I’d served as the unit’s captain. Julien’s primary role had been the unit’s tech whiz. Dez Harding used to be my second in command, and Michael Huang, resident daredevil, was our aeronautics expert. Giorgio Pozza, we’d referred to as the “weapon” of our team, primarily since we’d all agreed that he was a high-functioning sociopath.
Perhaps psychopath.
Or some combination of both.
After our contracts ended, I went into commercial real estate. Julien created cybersecurity software he sold to the federal government for a price I was sure they’d had to tap into the Treasury to afford. The last time I talked to Dez, he’d gone into private security, his most recent client a federal prosecutor. Mike had gone into aerospace engineering, and the last I checked, Giorgio had, by now, no doubt negated the legal immunity we were granted upon the completion of our contracts.
A group like that was hard to kill.
Regardless of the size of the threat currently facing human civilization, either they were still walking around the planet or taking them out had been a hell of an undertaking.
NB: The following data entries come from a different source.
(** C8.  The only [sys.exit] of the pipeline is the one for the missing
    capture tool: it carries the build message and is raised in the
    capture step, before anything was spawned.  The exit statuses of the
    conversion and tracing children are not looked at: when [convert]
    ends with any status [st1] and output [o1], the call returns
    whatever [potrace] writes on [o1], whatever status [potrace] ends
    with, and only records the two statuses; and every value the call
    returns is the output of the tracing child. *)
Theorem only_ToolMissing_is_handled :
  (∀ w msg w',
     getEPSDrawing w = Raised (SystemExit msg) w' →
     msg = build_msg ∧ installed w !! capture_cmd = None ∧ w' = w)
  ∧ (∀ jpg w o1 st1 tp,
       installed w !! convert_cmd = Some (Source o1 st1) →
       installed w !! potrace_cmd = Some tp →
       jpegToEPS jpg w
       = Returned (PyBytes (feed tp o1).1)
           (set_procs
              (procs w
               ++ [convert_proc (Source o1 st1) false (Some st1);
                   potrace_proc tp (length (procs w)) false
                     (Some (feed tp o1).2)]) w))
  ∧ (∀ jpg w out w',
       jpegToEPS jpg w = Returned out w' →
       ∃ o st,
         proc_result w' (S (length (procs w))) = Some (o, st)
         ∧ out = PyBytes o).
Proof.
  split; [|split].
  - intros w msg w'. rewrite getEPSDrawing_eq, getCalibratedJPEG_eq.
    destruct (installed w !! capture_cmd) as [t|].
    + rewrite jpegToEPS_eq. cbv zeta. intros H.
      repeat case_match; simplify_eq.
    + by intros [= <- <-].
  - intros jpg w o1 st1 tp Hc Hp.
    rewrite jpegToEPS_eq, Hc, Hp. cbv zeta. cbn [convert_result].
    destruct tp as [o2 st2|f]; [done|].
    cbn [potrace_result feed]. by destruct (f o1).
  - intros jpg w out w'. rewrite jpegToEPS_eq. cbv zeta.
    destruct (installed w !! convert_cmd) as [tc|]; [|done].
    destruct (installed w !! potrace_cmd) as [tp|]; [|done].
    destruct (potrace_result tp (convert_result tc)) as [[op sp]|] eqn:Ep;
      [|done].
    destruct (convert_result tc) as [[oc sc]|] eqn:Ec; [|done].
    intros [= <- <-]. exists op, sp. split; [|done].
    by rewrite proc_result_two_1, run_potrace_proc, Ec, Ep.
Qed.
(** * A typed RPC server with placeholder handlers

    Shallow embedding of the server: the schemas and the router
    (server/src/schema.ts and server/src/index.ts) and the three handlers
    (server/src/handlers/login.ts, get_user.ts, create_user.ts).

    - A JavaScript string is a [string]; each character stands for one code
      unit, so [String.length] is the [.length] that the schema checks and
      [String.eqb] is [===] on strings.
    - Identifiers ([User.id], [userId]) are integer-valued numbers, held as
      [Z].  The one place where the code computes with a fractional number,
      [Math.floor(Math.random() * 1000)], is modelled on IEEE 754 binary64
      with the Standard Library's [SpecFloat].
    - A [Date] is its time value: milliseconds since the epoch, a [Z].
    - [Math.random()] and [new Date()] read the environment.  The [World]
      carries both sources and how far each has been read; an [async]
      function is a state-passing function over the [World] that settles to
      an [Outcome]. *)

From Stdlib Require Import ZArith Lia Bool Ascii String List.
From Stdlib Require Import Floats.SpecFloat.
From stdpp Require Import base option gmap strings.

Set Warnings "-register-all".

Open Scope Z_scope.
Open Scope string_scope.

(** ** The environment *)

Record World := {
  entropy : nat -> spec_float;   (* what successive Math.random() calls return *)
  draws : nat;                   (* how many of them were made *)
  wall_clock : nat -> Z;         (* what successive readings of the clock return *)
  readings : nat                 (* how many of them were made *)
}.

(** ** Schemas (server/src/schema.ts): the inferred types *)

Definition Date := Z.

Module User.
Record t := mk {
  id : Z;
  username : string;
  password_hash : string;
  created_at : Date
}.
End User.

Module LoginInput.
Record t := mk { username : string; password : string }.
End LoginInput.

Module UserInfo.
Record t := mk { id : Z; username : string }.
End UserInfo.

Module LoginResponse.
Record t := mk {
  success : bool;
  message : string;
  user : option UserInfo.t     (* [None]: the property is absent *)
}.
End LoginResponse.
(** ** The event loop

    What can happen next in a run: the queue starts a job, a request
    settles, a timer expires, time passes. *)
Inductive label : Type :=
  | LStart
      (* the queue starts its first waiting job *)
  | LResponse (i : nat) (o : http_outcome) (r : Q)
      (* the request of job [i] settles with [o]; [r] is the sample drawn
         by the [delay] that the segment ends in *)
  | LWake (i : nat)
      (* the retry timer of job [i] expires *)
  | LFinish (i : nat)
      (* the last timer of job [i] expires: the job is settled *)
  | LMonitor
      (* the timer of [monitorBacklog] expires *)
  | LInterval
      (* the interval of the queue ends, its count starts again *)
  | LIdle
      (* [queue.onIdle()] resolves *)
  | LTime (dt : Z).
      (* [dt] milliseconds pass *)

(** The limits of the queue: [intervalCap] jobs per interval and
    [concurrency] jobs at a time.  The count of the interval starts again
    with [LInterval]; the limits only ever hold a start back. *)
Definition queue_allows (st : state) : bool :=
  (intervalCount st <? INTERVAL_CAP)
  && (Z.of_nat (length (running st)) <? queueConcurrency st).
When the camper came into view, hard raindrops pelleted us from the sky. I ran the rest of the way, shielding Thandie as best I could, and we burst inside just as the downpour began.
“Ari?” I called, unfolding the wrap and shifting Thandie to one arm. “Arihi?”
I entered the camper’s bedroom area to find it empty. There was no sign of a struggle to say that one of the Infected had made its way in, not that Ari would have had the strength to put up much of a fight. But the things were essentially brain-dead. Using tools, opening doors, and climbing stairs, as far as I knew, they couldn’t do.
I searched every inch of the camper, twice, like Ari would manifest out of thin air. By the time I finally accepted she wasn’t there, outside had turned into a blanket of darkness, squeezing out broad sheets of rain. Even if I’d wanted to go out and search for her, there was no way I could do so with a baby in tow until the rain let up.
I sat on the floor, my back pressed against a flimsy wall, and secured Thandie in the crook of my arm. “Think she got some energy and left to find us, baby girl?”
There was no way.
Ari could barely raise her arm.
“Honestly, sweetheart, had it not been for you and your mum, I don’t think I would have held on this long. I don’t like feeling helpless, and yet I’m forced to sit here, waiting, when your mum could be out there somewhere on the verge of death.”
I leaned my head back against the wall and switched Thandie to my shoulder. She wasn’t wailing or showing any visible signs of distress, yet I rocked her and gently patted her back.
“She’s all right, sweetheart.” I kissed the side of her head. “I promise you, she’s all right. Because I don’t know what I’d do with myself if she’s not.”